ACTION ITEM: Write out the stretch of lines below that begins at the line with "UTF-8 continuation bytes. *)" and ends at the line with "O, _ => EmptyString", including both, exactly as given and nothing more.

DATA LISTING:
(** * GLM proxy: request signing, stream demultiplexing, tool-call synthesis

    A shallow embedding of the protocol translation layer of the proxy
    ([glm_cli/signature_helper.py], [glm_cli/api_client.py],
    [glm_proxy/server.py]) and the properties established about it.

    Conventions of the embedding.

    - A Python [str] is a Rocq [string] holding the UTF-8 encoding of the text,
      so [str.encode("utf-8")] is [list_byte_of_string].  Operations that
      depend on the Unicode database ([str.lower], [str.strip], the regex
      classes [\w] and [\s]) are exact on ASCII text; a byte above 0x7F is
      caseless, is not white space and is not a word character.  [len] counts
      code points ([py_len]); indices returned by [find] are byte offsets and
      are only ever used to slice the string they were computed on.  A lone
      surrogate, which only a JSON escape can produce, takes the three-byte
      form; that [encode] raises on it is not tracked.
    - A Python [int] is a [Z].
    - A [dict] is an association list in insertion order with unique keys.
    - A call that may raise returns an [option] or a [result]. *)

From Stdlib Require Import ZArith List String Ascii Bool Lia.
From Stdlib Require Import DecimalString DecimalZ Sorting.Permutation Sorting.Sorted.
From Stdlib Require Strings.Byte.
Import ListNotations.

Local Open Scope list_scope.
Local Open Scope string_scope.

(** ** Python string primitives *)

Module PyStr.

Definition code (c : ascii) : nat := nat_of_ascii c.

Definition dquote : ascii := "034"%char.
Definition squote : ascii := "039"%char.
Definition newline : ascii := "010"%char.

Definition in_range (lo hi : nat) (c : ascii) : bool :=
  Nat.leb lo (code c) && Nat.leb (code c) hi.

Definition is_digit (c : ascii) : bool := in_range 48 57 c.
Definition is_upper (c : ascii) : bool := in_range 65 90 c.
Definition is_lower (c : ascii) : bool := in_range 97 122 c.
Definition is_alnum (c : ascii) : bool := is_digit c || is_upper c || is_lower c.

(** [str.isspace] on ASCII: TAB, LF, VT, FF, CR, FS, GS, RS, US, SPACE. *)
Definition isspace (c : ascii) : bool := in_range 9 13 c || in_range 28 32 c.

(** Membership of a character in a set written as a string. *)
Fixpoint char_in (c : ascii) (set : string) : bool :=
  match set with
  | EmptyString => false
  | String d rest => Ascii.eqb c d || char_in c rest
  end.

Fixpoint join (sep : string) (parts : list string) : string :=
  match parts with
  | [] => EmptyString
  | [p] => p
  | p :: rest => p ++ sep ++ join sep rest
  end.

(** [str(n)] for an [int]. *)
Definition str_of_int (n : Z) : string := NilZero.string_of_int (Z.to_int n).

Definition encode_utf8 (s : string) : list Byte.byte := list_byte_of_string s.

(** [len(s)]: the number of code points, that is of bytes that are not
    UTF-8 continuation bytes. *)
Fixpoint py_len (s : string) : nat :=
  match s with
  | EmptyString => 0
  | String c rest => (if in_range 128 191 c then 0 else 1) + py_len rest
  end.

(** [p] is a prefix of [s]. *)
Fixpoint is_prefix (p s : string) : bool :=
  match p, s with
  | EmptyString, _ => true
  | String a p', String b s' => Ascii.eqb a b && is_prefix p' s'
  | String _ _, EmptyString => false
  end.

Definition startswith (s p : string) : bool := is_prefix p s.

(** [s[n:]] *)
Fixpoint drop (n : nat) (s : string) : string :=
  match n, s with
  | O, _ => s
  | S n', String _ rest => drop n' rest
  | S _, EmptyString => EmptyString
  end.

(** [s[:n]] *)
Fixpoint take (n : nat) (s : string) : string :=
  match n, s with
  | O, _ => EmptyString
  | S n', String c rest => String c (take n' rest)
  | S _, EmptyString => EmptyString
  end.

(** [s[i:j]] for [0 <= i], [0 <= j]. *)
Definition slice (i j : nat) (s : string) : string := take (j - i) (drop i s).

Definition endswith (s p : string) : bool :=
  Nat.leb (String.length p) (String.length s)
  && String.eqb (drop (String.length s - String.length p) s) p.

(** [needle in s] *)
Fixpoint contains (needle s : string) : bool :=
  if is_prefix needle s then true
  else match s with
       | EmptyString => false
       | String _ rest => contains needle rest
       end.

(** [s.find(needle)], [None] standing for -1; the index counts from [i]. *)
Fixpoint find_from (i : nat) (needle s : string) : option nat :=
  if is_prefix needle s then Some i
  else match s with
       | EmptyString => None
       | String _ rest => find_from (S i) needle rest
       end.

Definition find (needle s : string) : option nat := find_from 0 needle s.

(** [s.rfind(needle)] *)
Fixpoint rfind_from (i : nat) (needle s : string) : option nat :=
  match s with
  | EmptyString => if is_prefix needle s then Some i else None
  | String _ rest =>
      match rfind_from (S i) needle rest with
      | Some j => Some j
      | None => if is_prefix needle s then Some i else None
      end
  end.

Definition rfind (needle s : string) : option nat := rfind_from 0 needle s.

(** [s.replace(old, new)] for a non-empty [old]: occurrences are found left
    to right and do not overlap.  [skip] counts the characters of a matched
    occurrence still to be consumed. *)
Fixpoint replace_aux (old new : string) (skip : nat) (s : string) : string :=
  match s with
  | EmptyString => EmptyString
  | String c rest =>
      match skip with
      | S k => replace_aux old new k rest
      | O =>
          if is_prefix old s
          then new ++ replace_aux old new (String.length old - 1) rest
          else String c (replace_aux old new 0 rest)
      end
  end.

(** With an empty [old], Python inserts [new] before every character and
    at the end. *)
Fixpoint intersperse (new s : string) : string :=
  match s with
  | EmptyString => new
  | String c rest => new ++ String c (intersperse new rest)
  end.

Definition replace (old new s : string) : string :=
  match old with
  | EmptyString => intersperse new s
  | _ => replace_aux old new 0 s
  end.

Fixpoint rev_string (acc s : string) : string :=
  match s with
  | EmptyString => acc
  | String c rest => rev_string (String c acc) rest
  end.

(** [s.split(sep)] for a non-empty [sep]; [cur] is the piece being read,
    reversed. *)
Fixpoint split_aux (sep : string) (skip : nat) (cur : string) (s : string) : list string :=
  match s with
  | EmptyString => [rev_string EmptyString cur]
  | String c rest =>
      match skip with
      | S k => split_aux sep k cur rest
      | O =>
          if is_prefix sep s
          then rev_string EmptyString cur
               :: split_aux sep (String.length sep - 1) EmptyString rest
          else split_aux sep 0 (String c cur) rest
      end
  end.

Definition split (sep s : string) : list string := split_aux sep 0 EmptyString s.

Fixpoint lstrip_by (f : ascii -> bool) (s : string) : string :=
  match s with
  | EmptyString => EmptyString
  | String c rest => if f c then lstrip_by f rest else s
  end.

Fixpoint rstrip_by (f : ascii -> bool) (s : string) : string :=
  match s with
  | EmptyString => EmptyString
  | String c rest =>
      match rstrip_by f rest with
      | EmptyString => if f c then EmptyString else String c EmptyString
      | kept => String c kept
      end
  end.

Definition strip_by (f : ascii -> bool) (s : string) : string :=
  rstrip_by f (lstrip_by f s).

(** [s.strip()], [s.rstrip()] *)
Definition strip (s : string) : string := strip_by isspace s.
Definition rstrip (s : string) : string := rstrip_by isspace s.

(** [s.strip(chars)], [s.rstrip(chars)] *)
Definition strip_chars (chars s : string) : string := strip_by (fun c => char_in c chars) s.
Definition rstrip_chars (chars s : string) : string := rstrip_by (fun c => char_in c chars) s.

Definition lower_char (c : ascii) : ascii :=
  if is_upper c then ascii_of_nat (code c + 32) else c.

(** [s.lower()] *)
Fixpoint lower (s : string) : string :=
  match s with
  | EmptyString => EmptyString
  | String c rest => String (lower_char c) (lower rest)
  end.

(** The longest prefix whose characters satisfy [f], and what follows it. *)
Fixpoint span (f : ascii -> bool) (s : string) : string * string :=
  match s with
  | EmptyString => (EmptyString, EmptyString)
  | String c rest =>
      if f c then let '(run, after) := span f rest in (String c run, after)
      else (EmptyString, s)
  end.

(** [\w] on ASCII. *)
Definition is_word (c : ascii) : bool := is_alnum c || Ascii.eqb c "_".

Definition is_empty (s : string) : bool :=
  match s with EmptyString => true | _ => false end.

(** Reads text written with single quotes as the same text with double
    quotes: a notation for JSON literals in examples. *)
Definition q (s : string) : string :=
  replace (String squote EmptyString) (String dquote EmptyString) s.

End PyStr.

(** ** SHA-256 (FIPS 180-4) and HMAC (RFC 2104), as [hashlib.sha256] and
    [hmac.new(...).hexdigest()] compute them *)

Module Sha256.
Local Open Scope Z_scope.

Definition w32 (x : Z) : Z := Z.land x 0xFFFFFFFF.

Definition add32 (x y : Z) : Z := w32 (x + y).

Definition rotr (n x : Z) : Z :=
  Z.lor (Z.shiftr x n) (w32 (Z.shiftl x (32 - n))).

Definition Ch (x y z : Z) : Z :=
  Z.lxor (Z.land x y) (Z.land (Z.lxor x 0xFFFFFFFF) z).

Definition Maj (x y z : Z) : Z :=
  Z.lxor (Z.lxor (Z.land x y) (Z.land x z)) (Z.land y z).
(** * Tide monitoring: forecast engine, live risk scoring and alert lifecycle

    Shallow embedding of [tide_forecast_simple.py], [tide_monitoring_service.py]
    and the forecast and alert-list request handlers of [tide_api.py].

    Conventions of the embedding.
    - A Python [float] is a real number ([R]); [math.sin] and [math.pi] are
      [sin] and [PI].  Rounding of binary floating point is not modelled;
      where it would matter, bounds are stated with their ends, greatest and
      least elements are elements of their list, and nothing is stated of a
      mean.  Where a float is read
      from a text without a handler around the conversion (the ad-hoc hazard
      assessment) it may also be an infinity or a NaN ([Text.PyFloat]).
    - A naive [datetime] is the number of microseconds since
      0001-01-01T00:00:00 ([Z]); a [timedelta] is a number of microseconds.
      The range limit of Python's [datetime] (years 1..9999) is not modelled.
    - [datetime.now()] is an effect: the n-th read of the clock returns
      [clock n].  [random.random()] is an effect: the n-th draw returns
      [rand n].  Both counters live in the state that the operations thread.
    - Python dictionaries with a fixed key set are records; lists are lists.
    - Logging is dropped. *)

From Stdlib Require Import ZArith Reals Lra Lia List String Ascii Bool.
From Stdlib Require Import DecimalString.
Import ListNotations.

Local Open Scope string_scope.
Local Open Scope Z_scope.

(* ===================================================================== *)
(** ** Comparisons on floats *)
(* ===================================================================== *)

Definition Rltb (x y : R) : bool := if Rlt_dec x y then true else false.
Definition Rgtb (x y : R) : bool := Rltb y x.
Definition Rleb (x y : R) : bool := negb (Rltb y x).
Definition Reqb (x y : R) : bool := if Req_dec_T x y then true else false.
(** X25.  The methods of the service that only forward.  [getPrice],
    [getPriceHistory] and [getMultiplePrices] always call the CoinGecko
    provider, once, with [usd] and seven days where the caller names no
    currency and no number of days; [getGas], [getNftOwners] and
    [getNftsForOwner] call the Alchemy provider, once, for every network
    other than the text [bitcoin], with [eip1559] where the caller names no
    mode.  Each returns the provider's envelope as it is, and the failure
    envelope of its own code should the provider throw. *)
Theorem X25_forwarding_methods (up : Upstream)
    (assetId networkId contract owner : jsstring)
    (assetIds : list jsstring) (currency token filter : option jsstring)
    (days : option Z) (mode : option GasMode) (s : State (World up)) :
  networkId <> str "bitcoin" ->
  getPrice up assetId currency s
  = forwarded_call up
      (coingecko_getPrice assetId (default (str "usd") currency))
      (CoinGeckoProvider_getPrice up assetId (default (str "usd") currency))
      (str "PRICE_SERVICE_ERROR") (str "Failed to get price") s
  /\ getPriceHistory up assetId days currency s
     = forwarded_call up
         (coingecko_getPriceHistory assetId (default 7 days)
            (default (str "usd") currency))
         (CoinGeckoProvider_getPriceHistory up assetId (default 7 days)
            (default (str "usd") currency))
         (str "PRICE_HISTORY_SERVICE_ERROR")
         (str "Failed to get price history") s
  /\ getMultiplePrices up assetIds currency s
     = forwarded_call up
         (coingecko_getMultiplePrices assetIds
            (default (str "usd") currency))
         (CoinGeckoProvider_getMultiplePrices up assetIds
            (default (str "usd") currency))
         (str "MULTIPLE_PRICES_SERVICE_ERROR")
         (str "Failed to get multiple prices") s
  /\ getGas up networkId mode s
     = forwarded_call up
         (alchemy_getGas networkId (default eip1559 mode))
         (AlchemyProvider_getGas up networkId (default eip1559 mode))
         (str "GAS_SERVICE_ERROR") (str "Failed to get gas price") s
  /\ getNftOwners up contract networkId token s
     = forwarded_call up
         (alchemy_getNftOwners contract networkId token)
         (AlchemyProvider_getNftOwners up contract networkId token)
         (str "NFT_OWNERS_SERVICE_ERROR") (str "Failed to get NFT owners") s
  /\ getNftsForOwner up owner networkId filter s
     = forwarded_call up
         (alchemy_getNftsForOwner owner networkId filter)
         (AlchemyProvider_getNftsForOwner up owner networkId filter)
         (str "NFTS_FOR_OWNER_SERVICE_ERROR")
         (str "Failed to fetch NFTs for owner") s.
Proof.
  intros Hnet. apply streq_neq in Hnet.
  unfold getPrice, getPriceHistory, getMultiplePrices, getGas, getNftOwners,
    getNftsForOwner.
  cbv zeta. rewrite Hnet.
  repeat split; apply forwards.
Qed.
(** On task 1 of the sample repository [evaluate_task] returns. *)
Lemma sample_task_returns :
  exists mods' h',
    evaluate_task Samples.sample_world 1 ∅ Samples.sample_heap
    = (inr (true, inject_Z 2400, 100), mods', h').
Proof.
  assert (H : (evaluate_task Samples.sample_world 1 ∅ Samples.sample_heap).1.1
              = inr (true, inject_Z 2400, 100)) by (vm_compute; reflexivity).
  destruct (evaluate_task _ _ _ _) as [[res mods'] h']. cbn in H. subst res. eauto.
Qed.

(** X13, witness: task 1 of the sample repository, solved in 100
    bytes. *)
Lemma evaluate_task_result_witness :
  (exists art,
     solver_files Samples.sample_world
       (path_join (SUBMISSION_DIR Samples.sample_world) (solver_file_name 1)) = Some art
     /\ 100 = nbytes art)
  /\ score_for_length 100 true = Some (inject_Z 2400)
  /\ (true = true <-> (1 <= inject_Z 2400)%Q)
  /\ (true = false <-> inject_Z 2400 = lit_0_001).
Proof.
  destruct sample_task_returns as (mods' & h' & E).
  exact (evaluate_task_result _ _ _ _ _ _ _ _ _ E).
Defined.

(** X14.  The record [eval_all._eval_one] makes of a task whose solver
    file is listed agrees with [evaluate_task]: when [evaluate_task]
    returns [(passed_all, task_score, file_len)] from some state,
    [_eval_one(task_id, True)] from the same state returns a record with
    these three values under ["passed"], ["score"] and ["bytes"], and
    leaves the same registry of modules and the same store. *)
Theorem eval_one_agrees_with_evaluate_task (w : world) (task_id : Z)
    (mods mods' : registry) (h h' : heap)
    (passed_all : bool) (task_score : float) (file_len : Z) :
  evaluate_task w task_id mods h = (inr (passed_all, task_score, file_len), mods', h') ->
  exists m,
    Batch._eval_one w task_id true mods h = (inr m, mods', h')
    /\ exists_ m = true /\ passed m = passed_all
    /\ score m = task_score /\ bytes m = file_len.
Proof.
  unfold evaluate_task, Batch._eval_one, EvalAll._eval_one. cbn [negb].
  destruct (load_task _ _ _ task_id h) as [[e|tjson] h1]; [discriminate|].
  destruct (_import_solver _ _ _ _) as [[e|[program file_path]] mods1]; [discriminate|].
  destruct (evaluate_with _ _ _ _ _ _) as [[e|[[[[[n sc] ok] a] g] tb]] h2];
    [discriminate|].
  intros [= <- <- <- <- <-]. eexists. split; [reflexivity|]. auto.
Qed.

(** X14, witness: task 1 of the sample repository. *)
Lemma eval_one_agrees_with_evaluate_task_witness :
  exists mods' h' m,
    Batch._eval_one Samples.sample_world 1 true ∅ Samples.sample_heap = (inr m, mods', h')
    /\ exists_ m = true /\ passed m = true
    /\ score m = inject_Z 2400 /\ bytes m = 100.
Proof.
  destruct sample_task_returns as (mods' & h' & E). exists mods', h'.
  exact (eval_one_agrees_with_evaluate_task _ _ _ _ _ _ _ _ _ E).
Defined.

(** X15.  Where [evaluate_task] raises an exception after the task was
    loaded (no solver file, a module that fails to load or defines no
    callable [p], a score that overflows), and the exception is an
    instance of [Exception], [eval_all._eval_one] with [file_exists]
    true returns a record instead: not passed, 0 bytes, the score 0.001,
    every pair of the task counted as failed, and the exception under
    ["error"]. *)
Theorem eval_one_records_what_evaluate_task_raises (w : world) (task_id : Z)
    (mods mods' : registry) (h h1 h' : heap) (tjson : task pair) (e : exn) :
  load_task (repo_root w) (task_store w) (task_zero w) task_id h = (inr tjson, h1) ->
  evaluate_task w task_id mods h = (inl (Uncaught e), mods', h') ->
  is_Exception e = true ->
  Batch._eval_one w task_id true mods h
  = (inr (mk_meta true 0 lit_0_001 false
            (0%nat, length (t_train tjson ++ t_test tjson))
            (0%nat, length (t_arc_gen tjson))
            (exn_message e)),
     mods', h').
Proof.
  unfold evaluate_task, Batch._eval_one, EvalAll._eval_one. cbn [negb].
  intros ->.
  destruct (_import_solver _ _ _ _) as [[e1|[program file_path]] mods1].
  - intros [= <- <- <-] ->. reflexivity.
  - destruct (evaluate_with _ _ _ _ _ _) as [[e1|[[[[[n sc] ok] a] g] tb]] h2];
      [|discriminate].
    intros [= <- <- <-] ->. reflexivity.
Qed.

(** X15, witness: task 0 of the sample repository, which has no
    solver. *)
Lemma eval_one_records_what_evaluate_task_raises_witness :
  Batch._eval_one Samples.sample_world 0 true ∅ Samples.sample_heap
  = (inr (mk_meta true 0 lit_0_001 false (0%nat, 1%nat) (0%nat, 0%nat)
            (exn_message (FileNotFound (lit "/repo/submission/task000.py")))),
     ∅, Samples.sample_heap).
Proof.
  apply (eval_one_records_what_evaluate_task_raises Samples.sample_world 0 ∅ ∅
           Samples.sample_heap Samples.sample_heap Samples.sample_heap
           (task_zero Samples.sample_world)
           (FileNotFound (lit "/repo/submission/task000.py")));
    reflexivity.
Defined.

Lemma import_at_any_name (name name' file_path : text) (fs : filesystem)
    (mods mods' : registry) :
  (import_at name file_path fs mods).1 = (import_at name' file_path fs mods').1.
Proof.
  unfold import_at. destruct (fs file_path) as [art|]; [|reflexivity].
  destruct (exec_module art) as [e|[[p|]|]]; reflexivity.
Qed.

(** X24.  The comparison tool agrees with the single-task evaluation on
    the submission folder: when [evaluate_task] returns [(passed_all,
    task_score, file_len)], [compare_solutions._eval_one] on the folder
    [submission] returns, from the same state, a record with exists true
    and these three values under ["passed"], ["score"] and ["bytes"], and
    leaves the same store (the module is registered under another
    name). *)
Theorem compare_agrees_with_evaluate_task (w : world) (task_id : Z)
    (mods mods' : registry) (h h' : heap)
    (passed_all : bool) (task_score : float) (file_len : Z) :
  evaluate_task w task_id mods h = (inr (passed_all, task_score, file_len), mods', h') ->
  exists m mods'',
    Compare._eval_one w (SUBMISSION_DIR w) task_id mods h = (inr m, mods'', h')
    /\ exists_ m = true /\ passed m = passed_all
    /\ score m = task_score /\ bytes m = file_len.
Proof.
  unfold evaluate_task, Compare._eval_one, CompareSolutions._eval_one.
  destruct (load_task _ _ _ task_id h) as [[e|tjson] h1]; [discriminate|].
  unfold _import_solver, _import_solver_from.
  pose proof (import_at_any_name (mod_name task_id)
                (mod_name_from (SUBMISSION_DIR w) task_id)
                (path_join (SUBMISSION_DIR w) (solver_file_name task_id))
                (solver_files w) mods mods) as Hi.
  destruct (import_at (mod_name task_id) _ _ _) as [[e|[program file_path]] mods1] eqn:E1;
    [discriminate|].
  destruct (import_at (mod_name_from _ _) _ _ _) as [res2 mods2] eqn:E2.
  cbn [fst] in Hi. subst res2.
  assert (Hf : is_Some (solver_files w (path_join (SUBMISSION_DIR w)
                                                  (solver_file_name task_id)))).
  { unfold import_at in E1. destruct (solver_files w _); [eauto | discriminate]. }
  destruct Hf as [art ->].
  destruct (evaluate_with _ _ _ _ _ _) as [[e|[[[[[n sc] ok] a] g] tb]] h2];
    [discriminate|].
  intros [= <- <- <- <- <-]. eexists _, _. split; [reflexivity|]. auto.
Qed.

(** X24, witness: task 1 of the sample repository. *)
Lemma compare_agrees_with_evaluate_task_witness :
  exists h' m mods'',
    Compare._eval_one Samples.sample_world (SUBMISSION_DIR Samples.sample_world) 1 ∅
                      Samples.sample_heap = (inr m, mods'', h')
    /\ exists_ m = true /\ passed m = true
    /\ score m = inject_Z 2400 /\ bytes m = 100.
Proof.
  destruct sample_task_returns as (mods' & h' & E). exists h'.
  exact (compare_agrees_with_evaluate_task _ _ _ _ _ _ _ _ _ E).
Defined.

(** X25.  A shorter solver never scores less: for two byte counts
    [0 <= n <= m] of passing solvers both scores exist and the score of
    [n] is at least that of [m]; below 2500 bytes every byte saved is
    worth exactly one point. *)
Theorem shorter_is_never_worse (n m : Z) :
  0 <= n <= m ->
  exists s t,
    score_for_length n true = Some s
    /\ score_for_length m true = Some t
    /\ (t <= s)%Q
    /\ (m <= 2499 -> s = inject_Z (2500 - n) /\ t = inject_Z (2500 - m)
                     /\ (s - t == inject_Z (m - n))%Q).
Proof.
  intros Hnm.
  assert (Hs : forall k, 0 <= k ->
             score_for_length k true = Some (inject_Z (Z.max 1 (2500 - k)))).
  { intros k Hk. unfold score_for_length. cbn [negb].
    replace (if 1 <? 2500 - k then 2500 - k else 1) with (Z.max 1 (2500 - k))
      by (destruct (Z.ltb_spec 1 (2500 - k)); lia).
    unfold float_of_int. destruct (Z.ltb_spec (Z.max 1 (2500 - k)) 0) as [|_]; [lia|].
    rewrite float_of_nonneg_exact; [reflexivity|].
    assert (2500 <= 2 ^ 53) by (vm_compute; discriminate). lia. }
  exists (inject_Z (Z.max 1 (2500 - n))), (inject_Z (Z.max 1 (2500 - m))).
  split; [apply Hs; lia|]. split; [apply Hs; lia|]. split.
  - rewrite <- Zle_Qle. lia.
  - intros Hm. rewrite !Z.max_r by lia. split; [reflexivity|]. split; [reflexivity|].
    unfold Qminus. rewrite <- inject_Z_opp, <- inject_Z_plus.
    apply inject_Z_injective. lia.
Qed.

COMPLETED TASK:
    UTF-8 continuation bytes. *)
Fixpoint py_len (s : string) : nat :=
  match s with
  | EmptyString => 0
  | String c rest => (if in_range 128 191 c then 0 else 1) + py_len rest
  end.

(** [p] is a prefix of [s]. *)
Fixpoint is_prefix (p s : string) : bool :=
  match p, s with
  | EmptyString, _ => true
  | String a p', String b s' => Ascii.eqb a b && is_prefix p' s'
  | String _ _, EmptyString => false
  end.

Definition startswith (s p : string) : bool := is_prefix p s.

(** [s[n:]] *)
Fixpoint drop (n : nat) (s : string) : string :=
  match n, s with
  | O, _ => s
  | S n', String _ rest => drop n' rest
  | S _, EmptyString => EmptyString
  end.

(** [s[:n]] *)
Fixpoint take (n : nat) (s : string) : string :=
  match n, s with
  | O, _ => EmptyString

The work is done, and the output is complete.